Elaine had the summer off from teaching. On a side table where back issues of Mrs. Brookerson's opera magazines had once piled up, she stacked the materials for next year's lesson plans. She let herself ignore them. She took long walks in the morning, and read novels much of the day, falling asleep in the afternoon, rising to make complicated dinners that gave her great pleasure. She took her inspiration from cooking magazines in which everyone seemed to be eating their way around the edges of the Mediterranean. She salted down preserved lemons and asked Bruce to buy a mortar and pestle so she could grind her own spices-brown mustard, green and pink peppercorns, coriander. "What would you think tomorrow of seared tuna in a grated ginger-orange sauce with lavender-scented grilled fennel?" she inquired while they were just putting their forks to the marinated fig and pork tenderloin brochettes of their current dinner. "And you could pick up some raspberries. I have puff pastry dough resting in the fridge."

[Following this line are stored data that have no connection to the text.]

(* ===== verification/TxStatus.v ===== *)
(** * validator/txstatus: did a transaction's money move

    The node's bit vector over its list of digests, turned into a status per
    known transaction.  [getTickTxDigests], [equalDigests] and their helpers
    are not called by [Validate] any more. *)

From stdpp Require Import sorting base strings numbers pretty gmap list.
From S2P Require Import Prelude GoLib Types Platform Keys Store.

Local Open Scope Z_scope.

Section TxStatus.
Context {P : Pebble} {PR : Protobuf} {N : NodeConnector}.

(** ** models.go *)
Definition createTxsIdMap_step (txsIdMap : gset string) (tx : types.Transaction) :
    outcome (gset string) :=
  _ ← wrap "creating tx digest for tx" (Transaction_Digest tx);
  id ← wrap "converting tx with digest to id" (Transaction_ID tx);
  Ok ({[id]} ∪ txsIdMap).

Definition createTxsIdMap (txs : list types.Transaction) : outcome (gset string) :=
  foldO createTxsIdMap_step ∅ txs.

Definition getNthBit (input bitIndex : Z) : bool :=
  let shifted := Z.shiftr input bitIndex in
  bool_decide (Z.land shifted 1 = 1).

Definition getMoneyFlewFromBits (input : bytes) (digestIndex : Z) : outcome bool :=
  let pos := digestIndex / 8 in
  let bitIndex := digestIndex mod 8 in
  byte ← index input pos;
  Ok (getNthBit byte bitIndex).

Definition qubicToProto_step (txsIdMap : gset string) (moneyFlew : bytes)
    (tickTransactions : list pb.TransactionStatus) (entry : nat * bytes) :
    outcome (list pb.TransactionStatus) :=
  let '(index, txDigest) := entry in
  id ← wrap "converting digest to id" (Identity_FromPubKey txDigest true);
  if negb (bool_decide (id ∈ txsIdMap)) then Ok tickTransactions
  else
    moneyFlew ← getMoneyFlewFromBits moneyFlew (Z.of_nat index);
    Ok (tickTransactions ++ [pb.MkTransactionStatus id moneyFlew]).

Definition qubicToProto (txs : list types.Transaction) (model : types.TransactionStatus) :
    outcome pb.TickTransactionsStatus :=
  txsIdMap ← wrap "error creating txs id map" (createTxsIdMap txs);
  tickTransactions ←
    foldO (qubicToProto_step txsIdMap (types.TransactionStatus_MoneyFlew model)) []
      (imap pair (types.TransactionStatus_TransactionDigests model));
  Ok (pb.MkTickTransactionsStatus tickTransactions).

(** ** validator.go *)
Definition Validate (tickTxStatus : types.TransactionStatus) (tickTxs : list types.Transaction) :
    outcome pb.TickTransactionsStatus :=
  wrap "qubic to proto" (qubicToProto tickTxs tickTxStatus).

Definition getTickTxDigests (tickTxs : list types.Transaction) : outcome (list bytes) :=
  foldO (λ tickTxDigests tx,
    digest ← wrap "creating digest for tx on index" (Transaction_Digest tx);
    Ok (tickTxDigests ++ [digest])) [] tickTxs.

(** A fresh slice with the same elements. *)
Definition copySlice (slice : list bytes) : list bytes :=
  copy_into (replicate (length slice) (zero_array 32)) slice.

Definition sortByteSlices (slice : list bytes) : list bytes := sort_bytes slice.

(** The element-by-element comparison: the second slice being shorter is a
    run-time panic, its being longer goes unnoticed. *)
Fixpoint equalDigests_loop (a b : list bytes) : outcome bool :=
  match a, b with
  | [], _ => Ok true
  | x :: a, y :: b => if bool_decide (x = y) then equalDigests_loop a b else Ok false
  | _ :: _, [] => Panic
  end.

Definition equalDigests (tickTxsDigests tickTxStatusDigests : list bytes) : outcome bool :=
  let copyTxsDigests := sortByteSlices (copySlice tickTxsDigests) in
  let copyTxStatusDigests := sortByteSlices (copySlice tickTxStatusDigests) in
  equalDigests_loop copyTxsDigests copyTxStatusDigests.

Definition Store (tickNumber : Z) (approvedTxs : pb.TickTransactionsStatus) : M DB unit :=
  mwrap "setting tts" (SetTickTransactionsStatus (uint64 tickNumber) approvedTxs).
End TxStatus.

Bruce drove in to St. Paul four days a week, saw his clients, checked the house, picked up the mail, stopped at the market to bring out to the river whatever Elaine had written on her list. They had stopped the newspaper. On Fridays Bruce didn't go into town. He had his laptop, plugged in the modern, said he was working from the summer house. But he did what she did-lazed around, read mystery novels, chopped garlic and parsley for her. They made plans. There was much excitement about Hawaii next March over Elaine's spring break. Bruce said he carne upon amazing deals on the Internet if you could go on short notice. Paris for $28l! They agreed that it would not be long before they could leave on short notice. "Retirement," they said, wonder in their voices. "We're getting there," Bruce said. "I'll do the numbers."

The house had a satellite dish, and to their surprise in the evenings they watched a lot of television. They put their plates on trays, and started with the public television news as they ate Elaine's French or Italian or Moroccan meals, sitting side by side on the deep-seated pine sofa that was upholstered with green-and-black Hudson's Bay blankets. The lumbering voices of global experts wrapped them in layers of isolation.

Empty days, distant news. Elaine had the odd sensation of entering, each day, a deeper part of the forest that spread out behind the house, the moss of the universe softening all that might attempt to approach their cottage door.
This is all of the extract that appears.